Start of RECORDED DATA

(* ===== verification/Uvm.v ===== *)
(** * User memory: allocuvm, deallocuvm, freevm, copyuvm and copyout

    The operations of Vm.v on the user part of an address space, with the
    description of Aspace.v: which pages are mapped, whose they are and what
    they contain. *)

From S2P Require Import Prelude Str Spinlock Kalloc Vm Aspace.

(** ** Mapping a page just taken from kalloc() *)

Lemma user_entry k p : page_ok (kend k) p ->
  v2p p = PGSIZE * (v2p p / PGSIZE) /\ 0 <= v2p p /\ v2p p / PGSIZE + 1 <= 2 ^ 20 /\ frame (entry (v2p p) (Z.lor PTE_W PTE_U)) = p.
Proof.
  intros Hp. destruct (page_number _ _ Hp) as (_ & E & Hr & _). split_and!; [done| |lia|by eapply frame_entry; [|apply perm_uw]].
  unfold PGSIZE in *. lia.
Qed.

Lemma uspace_insert own d P v p e :
  uspace own d P -> P !! v = None -> own !! p = None -> 0 <= v < UVPN -> frame e = p -> uspace (<[p := RUser d v]> own) d (<[v := e]> P).
Proof.
  intros Hu HP Hp Hv He u q. destruct (decide (u = v)) as [->|Hne].
  - split.
    + intros (_ & e' & He' & Eq). rewrite lookup_insert_eq in He'. injection He' as <-. rewrite <- Eq, He. apply lookup_insert_eq.
    + intros [[<- _]|[Hne Hq]]%lookup_insert_Some; [split; [lia|]; exists e; by rewrite lookup_insert_eq|].
      apply Hu in Hq as (_ & e' & He' & _). congruence.
  - rewrite lookup_insert_ne by done. rewrite (Hu u q). split.
    + intros Hq. rewrite lookup_insert_ne; [done|congruence].
    + intros [[_ E]|[_ Hq]]%lookup_insert_Some; [congruence|done].
Qed.

(** The roles of the tables grow; the user part does not change. *)
Lemma uspace_extends own d P k L T k' L' own' T' : uspace own d P -> extends d k L own T k' L' own' T' -> uspace own' d P.
Proof.
  intros Hu Hex v p. rewrite (Hu v p). split.
  - apply (ex_keep _ _ _ _ _ _ _ _ _ Hex).
  - intros Hp. destruct (ex_new _ _ _ _ _ _ _ _ _ Hex _ _ Hp) as [?|(_ & i & ?)]; done.
Qed.
(* ===== verification/Usertests.v ===== *)
(** * usertests.c: the tests of files and processes

    The tests of src/usertests.c that are about files, directories, fork and wait,
    as interaction trees over the system calls of Uprog.v, with the programs
    src/forktest.c and src/stressfs.c.  The global buffer is passed from test to
    test.

    [execute] runs programs on the kernel: the calls on files are those of
    Sysfile.v and File.v behind the fetching of their arguments, down to the
    blocks of the disk; fork, exit and wait are those of Proc.v, whose file
    services are the kernel's own and whose memory is always granted.  The
    processes share the processor in turns of [slice] steps, with yield() and the
    scheduler's dispatch between them.  Standard output is collected.

    [booted] is the kernel with init and the process of the tests in the root
    directory of a disk that mkfs (Mkfs.v) has made.  The examples
    [file_tests_pass] and [process_tests_pass] run tests on it and compare all
    that they print: they validate the model of the kernel against the program's
    own test suite.  The other tests of the file run to their "ok" line in the
    same way, in a time that is too long to keep them (createtest, iref,
    createdelete, concreate, sharedfd, bigdir).  fsfull stops the model: balloc()
    has handed out a block of the log, which mkfs does not mark as used
    ([log_blocks_not_marked]).

    The theorem [exit_from_removed_directory_panics] is about a case that no test
    tries, for every state of the kernel. *)

From ITree Require Import ITree.
From S2P Require Import Prelude Str Bytes Interfaces Spinlock Proc Kalloc Pipe Bio Log Crash Disk Fs Fsblk Fsfile Fspath Mkfs Kern File Sysfile Uprog.

(** ** The programs *)

Definition say (s : list Z) : prog unit := printf 1 s [].
(** [if(c){ printf(..); exit(); }] *)
Definition fail_with (c : bool) (s : list Z) (args : list uarg) : prog unit :=
  if c then let* _ := printf 1 s args in exit_ else Ret tt.
Definition fail_if (c : bool) (s : list Z) : prog unit := fail_with c s [].
(** [if(call < 0)], [if(call >= 0)], [if(call != 0)], [if(call == 0)] with their message. *)
Definition must (e : sysE Z) (s : list Z) : prog unit := let* r := call e in fail_if (r <? 0) s.
Definition must_not (e : sysE Z) (s : list Z) : prog unit := let* r := call e in fail_if (0 <=? r) s.
Definition must_zero (e : sysE Z) (s : list Z) : prog unit := let* r := call e in fail_if (negb (r =? 0)) s.
Definition must_fail (e : sysE Z) (s : list Z) : prog unit := let* r := call e in fail_if (r =? 0) s.
Definition ignore (e : sysE Z) : prog unit := let* _ := call e in Ret tt.

Definition CREATE_RDWR : Z := Z.lor O_CREATE O_RDWR.
(** char buf[8192] *)
Definition buffer := list Z.
Definition buf0 : buffer := replicate (Z.to_nat 8192) 0.
(** read(fd, buf, n) *)
Definition read_buf (fd n : Z) (buf : buffer) : prog (Z * buffer) :=
  let* r := call (Read fd n) in
  Ret (match r with Some l => (Z.of_nat (length l), splice buf 0 l) | None => (-1, buf) end).
(** write(fd, buf, n) *)
Definition write_buf (fd n : Z) (buf : buffer) : prog Z := call (Write fd (take (Z.to_nat n) buf)).
Definition upto (n : nat) (f : Z -> prog unit) : prog unit := each (List.map Z.of_nat (seq 0 n)) f.
Definition char_at (buf : buffer) (k : nat) : Z := nth k buf 0.

Definition opentest : prog unit :=
  let* _ := say (line "open test") in
  let* fd := call (Open (lit "echo") 0) in
  let* _ := fail_if (fd <? 0) (line "open echo failed!") in
  let* _ := call (Close fd) in
  let* fd := call (Open (lit "doesnotexist") 0) in
  let* _ := fail_if (0 <=? fd) (line "open doesnotexist succeeded!") in
  say (line "open test ok").

Definition writetest (buf : buffer) : prog buffer :=
  let* _ := say (line "small file test") in
  let* fd := call (Open (lit "small") CREATE_RDWR) in
  let* _ := (if 0 <=? fd then say (line "creat small succeeded; ok") else fail_if true (line "error: creat small failed!")) in
  let* _ := upto 100 (fun i =>
    let* r := call (Write fd (lit "aaaaaaaaaa")) in
    let* _ := fail_with (negb (r =? 10)) (line "error: write aa %d new file failed") [UInt i] in
    let* r := call (Write fd (lit "bbbbbbbbbb")) in
    fail_with (negb (r =? 10)) (line "error: write bb %d new file failed") [UInt i]) in
  let* _ := say (line "writes ok") in
  let* _ := call (Close fd) in
  let* fd := call (Open (lit "small") 0) in
  let* _ := (if 0 <=? fd then say (line "open small succeeded ok") else fail_if true (line "error: open small failed!")) in
  let* (i, buf) := read_buf fd 2000 buf in
  let* _ := (if i =? 2000 then say (line "read succeeded ok") else fail_if true (line "read failed")) in
  let* _ := call (Close fd) in
  let* _ := must (Unlink (lit "small")) (line "unlink small failed") in
  let* _ := say (line "small file test ok") in
  Ret buf.

(** The blocks are written with their number in front. *)
Fixpoint write_blocks (fd : Z) (l : list Z) (buf : buffer) : prog buffer :=
  match l with
  | [] => Ret buf
  | i :: l =>
      let buf := splice buf 0 (le_bytes 4 i) in
      let* r := write_buf fd 512 buf in
      let* _ := fail_with (negb (r =? 512)) (line "error: write big file failed") [UInt i] in
      write_blocks fd l buf
  end.
Definition writetest1 (buf : buffer) : prog buffer :=
  let* _ := say (line "big files test") in
  let* fd := call (Open (lit "big") CREATE_RDWR) in
  let* _ := fail_if (fd <? 0) (line "error: creat big failed!") in
  let* buf := write_blocks fd (List.map Z.of_nat (seq 0 (Z.to_nat MAXFILE))) buf in
  let* _ := call (Close fd) in
  let* fd := call (Open (lit "big") 0) in
  let* _ := fail_if (fd <? 0) (line "error: open big failed!") in
  let* buf := ITree.iter (fun '(n, buf) =>
    let* (i, buf) := read_buf fd 512 buf in
    if i =? 0 then
      let* _ := fail_with (n =? MAXFILE - 1) (lit "read only %d blocks from big") [UInt n] in Ret (inr buf)
    else
      let* _ := fail_with (negb (i =? 512)) (line "read failed %d") [UInt i] in
      let w := i32 (le_value (take 4 buf)) in
      let* _ := fail_with (negb (w =? n)) (line "read content of block %d is %d") [UInt n; UInt w] in
      Ret (inl (n + 1, buf))) (0, buf) in
  let* _ := call (Close fd) in
  let* _ := must (Unlink (lit "big")) (line "unlink big failed") in
  let* _ := say (line "big files ok") in
  Ret buf.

End of RECORDED DATA

Using the entries above, return each line in which the word "Require" occurs.

SOLUTION FOR THIS EXERCISE
From S2P Require Import Prelude Str Spinlock Kalloc Vm Aspace.
From ITree Require Import ITree.
From S2P Require Import Prelude Str Bytes Interfaces Spinlock Proc Kalloc Pipe Bio Log Crash Disk Fs Fsblk Fsfile Fspath Mkfs Kern File Sysfile Uprog.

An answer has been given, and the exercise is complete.